Novartis sold its vaccine business in 2015 to GlaxoSmithKline, one of many companies around the world now racing to make a drug. Some companies are already testing vaccine candidates on humans.

“The results of the first clinical studies on the vaccine candidates should be available in autumn,” Novartis CEO Vas Narasimhan told Frankfurter Allgemeine Zeitung (FAZ). “If everything goes as we hope, it will take 24 months before we have a vaccine.”

For instance, Moderna Inc has sped up plans for its experimental COVID-19 vaccine and said it expected to start a late-stage trial in early summer. [nL1N2CP13A]
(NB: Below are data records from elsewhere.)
(* ===== verification/ToolTheorems.v ===== *)
(** What the flash tool guarantees. *)

From stdpp Require Import base list numbers strings gmap.
From Stdlib Require Import ZArith Lia Ascii.
From S2P Require Import Prelude Platform Bytes ToolOs ToolCrc ToolMd5 ToolMd5Spec.
From S2P Require Import ToolFix ToolFlags ToolJffs2 ToolMtd ToolOsSpec ToolWriteSpec ToolFixSpec ToolFlagsSpec ToolTrxSpec ToolCmdSpec ToolKeepSpec ToolJffs2Spec.
Local Open Scope Z_scope.
Local Open Scope cprog_scope.

(** C5: [mtd_write] puts an image where it belongs.  [mtd] names one device, [f] with fd
    [fd] once it is open; the image is what [buf] holds already and what [imagefd] delivers,
    in pieces of any size and with interruptions.  If the tool returns, the device holds
    exactly the reference placement (without a part offset and the options [-n], [-j], [-t]): the image on the good blocks in order, padded to a whole
    block with ones, and everything else as it was.  If it exits, the code is 1 and the bad
    blocks have not been touched; on hardware without failures that happens only when the
    image does not fit. *)
Theorem mtd_write_stores `{A : Arch} `{!ArchLaws A} {K : Type} `{L : OsLaws K}
    (tg : target) fuel imagefd mtd (w w1 : world K) fd d f b bl rest m :
  devices mtd = [mtd] -> mtd_check_open mtd w = Ret (inr fd) w1 -> 0 <= fd ->
  t_dev (w_tool w1) = dev_vars f -> flash_at (view_of (w_os w1)) fd d f 0 -> flash_ok f ->
  no_erase (t_opt (w_tool w1)) = false -> jffs2file (t_opt (w_tool w1)) = None ->
  tpl_uboot_args_part (t_opt (w_tool w1)) = None ->
  imagefd <> fd -> image_at imagefd f b bl rest m w1 -> image_left b bl rest <> [] ->
  (Z.to_nat (f_size f) + m < fuel)%nat ->
  let img := image_left b bl rest in
  xwp (mtd_write tg fuel imagefd mtd 0)
    (write_exit d f img (v_reliable (view_of (w_os w1))))
    (fun r w' => r = 0 /\ Z.of_nat (length img) <= room (f_ebn f) (bad_flags f) /\
       v_flash (view_of (w_os w')) !! d =
         Some (set_data (place (f_ebn f) (bad_flags f) (f_data f) img) f)) w.
Proof.
  intros Hdev Hopen Hfd Hvars Hat Hok He Hj Ht Hne Hi Himg Hfuel img. unfold mtd_write. rewrite Hdev.
  apply xwp_bind. unfold write_resume. apply xwp_bind. eapply wp_intro; [exact Hopen|]. cbn beta iota.
  destruct (Z.ltb_spec fd 0); [lia|]. change (0 >? 0) with false. do 4 tool_step. rewrite Ht. tool_step. apply xwp_bind.
  eapply xwp_call.
  - apply (write_loop_spec tg fd imagefd d f img (v_reliable (view_of (w_os w1))) (t_opt (w_tool w1)) Hne Hok
      (conj He (conj Hj Ht)) fuel mtd m); [|done|exact Hfuel].
    exists O, f, img. split; [by apply written_start|]. split; [by split|]. split; [by exists b, bl, rest|].
    exists 0. unfold room, good_blocks. rewrite take_0. cbn [filter list_filter length]. rewrite Nat.mul_0_r. done.
  - intros st w2 (k & f' & Hw & Hs & _ & sb & -> & _). unfold write_fixup. cbn [ws_replaced ws_fd].
    do 6 tool_step. cbn [w_tool w_os]. rewrite (sa_opt _ _ _ _ _ _ _ _ Hs), Ht. tool_step. split; [done|].
    split; [|cbn [w_os]; rewrite law_close; cbn [set_fds v_flash]; rewrite <- (written_done _ _ _ _ Hw); apply Hs].
    etransitivity; [by apply Hw|]. apply room_bound. apply Hw.
Qed.
(** C39: [fis_remap] replaces the entries of the old partitions.  The directory [m] can be
    opened and has the entries [t]; [first] and [last] are the first and the last with an old
    name, at the bases [entry_base ea] and [entry_base eb]; the flash area goes from the lower
    base to [hi], the lowest base of an entry above both, or the higher base itself if there is
    none.  With at least as many new partitions as places from [first] to [last], room for them
    in the block, and sizes for all but the last one, [fis_remap] returns 0 and writes back a
    block in which the entries in front of [first] are unchanged, the new entries follow with
    the names, addresses, lengths and checksums that were asked for, and then the entries behind
    [last], in order.  Each new entry starts where the one in front of it ends, the first one at
    the start of the area, and an open size is what is left of the area (in 32 bits); when the
    sizes fit into the area, all entries lie inside it and one with an open size fills it. *)
Theorem fis_remap_replaces {K} `{Os K} f f1 old new (w w1 : world K) m t first last ea eb hi :
  fis_open f w = Ret (inr f1) w1 -> fis_desc f1 = Some m -> fis_erasesize f1 = Z.of_nat (length m) ->
  Forall is_byte m -> Z.of_nat (length m) < 2 ^ 31 ->
  fis_table m t -> old_span old t first last -> t !! first = Some ea -> t !! last = Some eb ->
  area_end t (Z.max (entry_base ea) (entry_base eb)) hi ->
  Forall part_ok new -> sized new -> (last + 1 <= first + length new)%nat ->
  Z.of_nat (first + length new) * 256 <= Z.of_nat (length m) ->
  exists m' w',
    fis_remap f old new w = Ret (inr (0, mk_fis (-1) None (fis_erasesize f1))) w' /\
    w_os w' = fis_ends f1 m' (w_os w1) /\
    length m' = length m /\
    (forall i, (i < first)%nat -> entry_at m' (Z.of_nat i) = entry_at m (Z.of_nat i)) /\
    (forall i, 0 <= i -> (Z.of_nat (first + length new) + i + 1) * 256 <= Z.of_nat (length m) ->
       entry_at m' (Z.of_nat (first + length new) + i) = entry_at m (Z.of_nat last + 1 + i)) /\
    let lo := Z.min (entry_base ea) (entry_base eb) in
    forall k p, new !! k = Some p ->
      let base := lo + total (take k new) in
      let size := if 0 <? fp_size p then fp_size p else hi - base in
      describes (entry_at m' (Z.of_nat (first + k))) p (u32 base) (u32 size) /\
      (lo + total new <= hi -> u32 base = base /\ u32 size = size /\ base + size <= hi).
Proof.
  intros Hopen Hdesc Heb Hm Hl Ht Hspan Hea Hebl Harea Hnew Hsized Hgrow Hroom.
  pose proof (fis_table_eq m t Ht) as Et. rewrite <- Heb in Et. pose proof (old_span_range old m t _ first last Et Hspan) as Hr.
  destruct (old_range_bounds _ _ _ _ _ Hr ltac:(lia)) as [Hfl _]. destruct (ft_entry _ _ Ht _ _ Hea) as [Ea _], (ft_entry _ _ Ht _ _ Hebl) as [Eb _].
  assert (forall e, e ∈ t -> 0 <= entry_base e < 2 ^ 32) as Hbase.
  { intros e [i He]%list_elem_of_lookup. destruct (ft_entry _ _ Ht _ _ He) as [-> _].
    apply (cpu_field_range _ 16 4); [by apply slice_bytes|lia]. }
  apply list_elem_of_lookup_2 in Hea as Iea, Hebl as Ieb. pose proof (Hbase ea Iea). pose proof (Hbase eb Ieb).
  assert (old_area m (fis_erasesize f1) first last = (Z.min (entry_base ea) (entry_base eb), u32 (hi - Z.min (entry_base ea) (entry_base eb)))) as Eo.
  { unfold old_area. rewrite Et. unfold entry_at, sizeof_fis_image_desc. rewrite <- Ea, <- Eb. f_equal. do 2 f_equal.
    apply area_end_eq; [done| |lia]. destruct (Z.max_spec (entry_base ea) (entry_base eb)) as [[_ ->]|[_ ->]]; eauto. }
  assert (0 <= hi < 2 ^ 32) as Hhi by (destruct Harea as [(e & He & _ & -> & _)|[-> _]]; [by apply Hbase|lia]).
  eexists _, _. split; [by apply (fis_remap_spec f f1 old new w w1 m first last)|]. split; [done|].
  pose proof (remapped_entries m (fis_erasesize f1) first last new Hm Hnew Hfl Hgrow Hroom) as He. cbv zeta in He. rewrite Eo in He.
  destruct He as (E1 & E2 & E3 & E4). split; [done|]. split; [done|]. split; [done|]. intros lo k p Hk base size. fold lo in E3.
  assert (part_ok p) as Hp by (by eapply Forall_lookup_1). destruct (total_take new k p Hnew Hk) as [T0 T1].
  rewrite (E3 k p Hk), (part_start_total new lo _ k p Hsized Hk) by (apply u32_range || lia). cbn [fst snd]. split.
  - pose proof (entry_describes p (u32 base) (u32 (hi - base)) Hp (u32_range _) (u32_range _)) as Hd.
    replace (u32 (u32 (hi - lo) - total (take k new))) with (u32 (hi - base))
      by (unfold u32, base; rewrite Zminus_mod_idemp_l; f_equal; lia).
    assert (u32 size = part_size p (u32 (hi - base))) as ->; [|exact Hd].
    unfold size, part_size. destruct (0 <? fp_size p); [|done]. apply u32_small. apply Hp.
  - intros Hfit. destruct Hp as (_ & Hps & _). unfold size, base. destruct (Z.ltb_spec 0 (fp_size p)); rewrite !u32_small by lia; lia.
Qed.
End content.

(** * Runs *)

#[local] Existing Instance aarch64.

(** ** A device that starts with an image tag *)

Definition tag_fields : list Z :=
  replicate 84 0 ++ ascii_bytes "0" ++ replicate 21 0 ++ ascii_bytes "1000" ++ replicate 18 0 ++
  ascii_bytes "2000" ++ replicate 64 0 ++ replicate 40 7.
Definition tag_data : list Z :=
  tag_fields ++ cpu_bytes 4 (foldl crc_byte CRC_START tag_fields) ++ replicate 784 0xff.
Definition tag_flash : flash := mk_flash (mk_mtd_info_user 3 1024 512 1) tag_data [].
Definition tag_tool : tool :=
  mk_tool (mk_devinfo 0 0 0) (mk_image None 0 MTD_IMAGE_FORMAT_UNKNOWN)
    (mk_options false None "" 0 ToolMtd.TRX_MAGIC None) (mk_jffs2 0 0 None 0 0 0 0).
Definition tag_start : world machine := mk_world tag_tool (sim tag_flash).

Lemma fixtag_repairs_witness :
  xwp (ToolTag.mtd_fixtrx 1 "fw" 0 0)
    (fun c w' => c = 1 /\ ~ tag_valid (slice (f_data tag_flash) 0 tag_used) /\ v_flash (view_of (w_os w')) !! "mtd0"%string = Some tag_flash)
    (fun r w' => r = 0 /\ tag_valid (slice (f_data tag_flash) 0 tag_used) /\ tag_outcome "mtd0" tag_flash 0 w')
    tag_start.
Proof.
  apply (fixtag_repairs 1 "fw" 0 0 tag_start (opened tag_start) 3 "mtd0" tag_flash).
  - run.
  - lia.
  - split; [run|exists 0; by split| |run]. split; cbn; try lia; [ |exists 2; run|by right].
    apply Forall_forall. intros x Hx%list_elem_of_In.
    assert (forallb (fun b => (0 <=? b) && (b <? 256)) tag_data = true) as Hb by run.
    apply (proj1 (forallb_forall _ _) Hb) in Hx. unfold is_byte. lia.
  - run.
  - lia.
  - vm_compute. discriminate.
  - lia.
Defined.

(** It was to be repaired: its root length is not zero. *)
Example tag_needs_repair :
  tag_number (slice (f_data tag_flash) 0 tag_used) tag_root_length = 1000 /\
  match ToolTag.mtd_fixtrx 1 "fw" 0 0 tag_start with
  | Ret (inr 0) w => bool_decide (f_data <$> v_flash (view_of (w_os w)) !! "mtd0"%string = Some tag_data) = false
  | _ => False
  end.
Proof. vm_compute. done. Qed.

(** ** A FIS directory *)

Definition name16 (s : string) : list Z := ascii_bytes s ++ replicate (16 - length (ascii_bytes s)) 0.
Definition part (s : string) (size : Z) : fis_part := mk_fis_part (name16 s) 0x80000000 size 0 7.
Definition fis_block : list Z :=
  fis_entry (part "RedBoot" 0x30000) 0 0 ++ fis_entry (part "linux" 0x70000) 0x30000 0 ++
  fis_entry (part "FIS directory" 0x10000) 0xf0000 0 ++ replicate 1024 0xff.
Definition fis_flash : flash := mk_flash (mk_mtd_info_user 3 1792 1792 1) fis_block [].
Definition fis_sim : machine :=
  mk_machine (mk_view {["mtd0"%string := fis_flash]} ∅ true) {["FIS directory"%string := FdFlash "mtd0" 0]} [] [] [] [].
Definition fis_world : world machine := mk_world tag_tool fis_sim.
Definition fis_opened : fis * world machine :=
  match fis_open fis_init fis_world with Ret (inr f) w => (f, w) | _ => (fis_init, fis_world) end.
Definition fis_old : list fis_part := [part "linux" 0].
Definition fis_new : list fis_part := [part "kernel" 0x20000; part "rootfs" 0].

Definition fis_linux : list Z := slice fis_block 256 256.
Definition fis_entries_old : list (list Z) := (fun i => entry_at fis_block i) <$> [0; 1; 2].

Lemma fis_remap_replaces_witness :
  exists m' w',
    fis_remap fis_init fis_old fis_new fis_world = Ret (inr (0, mk_fis (-1) None 1792)) w' /\
    w_os w' = fis_ends fis_opened.1 m' (w_os fis_opened.2) /\
    length m' = length fis_block /\
    (forall i, (i < 1)%nat -> entry_at m' (Z.of_nat i) = entry_at fis_block (Z.of_nat i)) /\
    (forall i, 0 <= i -> (Z.of_nat (1 + length fis_new) + i + 1) * 256 <= Z.of_nat (length fis_block) ->
       entry_at m' (Z.of_nat (1 + length fis_new) + i) = entry_at fis_block (Z.of_nat 1 + 1 + i)) /\
    let lo := Z.min (entry_base fis_linux) (entry_base fis_linux) in
    forall k p, fis_new !! k = Some p ->
      let base := lo + total (take k fis_new) in
      let size := if 0 <? fp_size p then fp_size p else 0xf0000 - base in
      describes (entry_at m' (Z.of_nat (1 + k))) p (u32 base) (u32 size) /\
      (lo + total fis_new <= 0xf0000 -> u32 base = base /\ u32 size = size /\ base + size <= 0xf0000).
Proof.
  apply (fis_remap_replaces fis_init fis_opened.1 fis_old fis_new fis_world fis_opened.2 fis_block
    fis_entries_old 1%nat 1%nat fis_linux fis_linux 0xf0000).
  - run.
  - run.
  - run.
  - apply Forall_forall. intros x Hx%list_elem_of_In.
    assert (forallb (fun b => (0 <=? b) && (b <? 256)) fis_block = true) as Hb by run.
    apply (proj1 (forallb_forall _ _) Hb) in Hx. unfold is_byte. lia.
  - run.
  - split.
    + intros i e He. destruct i as [|[|[|i]]]; [| | |done]; injection He as <-; (split; [run|]); eexists _, _; (split; [run|lia]).
    + vm_compute. discriminate.
    + apply or_intror. intros (b & rest & E & H). vm_compute in E. injection E as <- _. lia.
  - split.
    + exists fis_linux. split; [run|]. exists (part "linux" 0). split; [apply list_elem_of_singleton; done|run].
    + exists fis_linux. split; [run|]. exists (part "linux" 0). split; [apply list_elem_of_singleton; done|run].
    + intros i e He (p & Hp%list_elem_of_singleton & E). subst p.
      destruct i as [|[|[|i]]]; [|lia| |done]; injection He as <-; vm_compute in E; discriminate E.
  - run.
  - run.
  - apply or_introl. exists (slice fis_block 512 256). split_and!; [by apply (list_elem_of_lookup_2 _ 2%nat)|run|run|].
    intros e' [i He]%list_elem_of_lookup. destruct i as [|[|[|i]]]; [| | |done]; injection He as <-; vm_compute; intros; congruence.
  - repeat constructor; (discriminate || reflexivity).
  - repeat constructor.
  - cbn. lia.
  - vm_compute. discriminate.
Defined.

(** The sizes fit into the area. *)
Example fis_remap_fits : Z.min (entry_base fis_linux) (entry_base fis_linux) + total fis_new = 0x50000 /\ 0x50000 <= 0xf0000.
Proof. vm_compute. split; [done|discriminate]. Qed.

(** The area of the old partition is divided: 0x20000 bytes and the rest up to the FIS
    directory. *)
Example fis_area : old_area fis_block 1792 1 1 = (0x30000, 0xc0000).
Proof. vm_compute. reflexivity. Qed.

(** One partition in the place of two: the tool writes outside the block. *)
Example fis_remap_overruns :
  fis_remap fis_init [part "RedBoot" 0; part "linux" 0] [part "all" 0] fis_world = Fault.
Proof.
  apply (fis_remap_shrink fis_init fis_opened.1 _ _ fis_world fis_opened.2 fis_block 0%nat 1%nat); try (run || (cbn; lia)).
Qed.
But experts have said no vaccine is expected to be ready for use until at least 2021, as they must be widely tested in humans before being administered to hundreds of millions, if not billions, of people to prevent infection.

Narasimhan, who headed development at Novartis’s vaccine business before the Basel-based company concluded it was too small to keep and should be unloaded, said producing enough vaccine for the world would also be a challenge.

He said building a new factory usually took three or four years. “That’s way too long,” he told FAZ. “We have to use the existing production network to produce large quantities quickly.”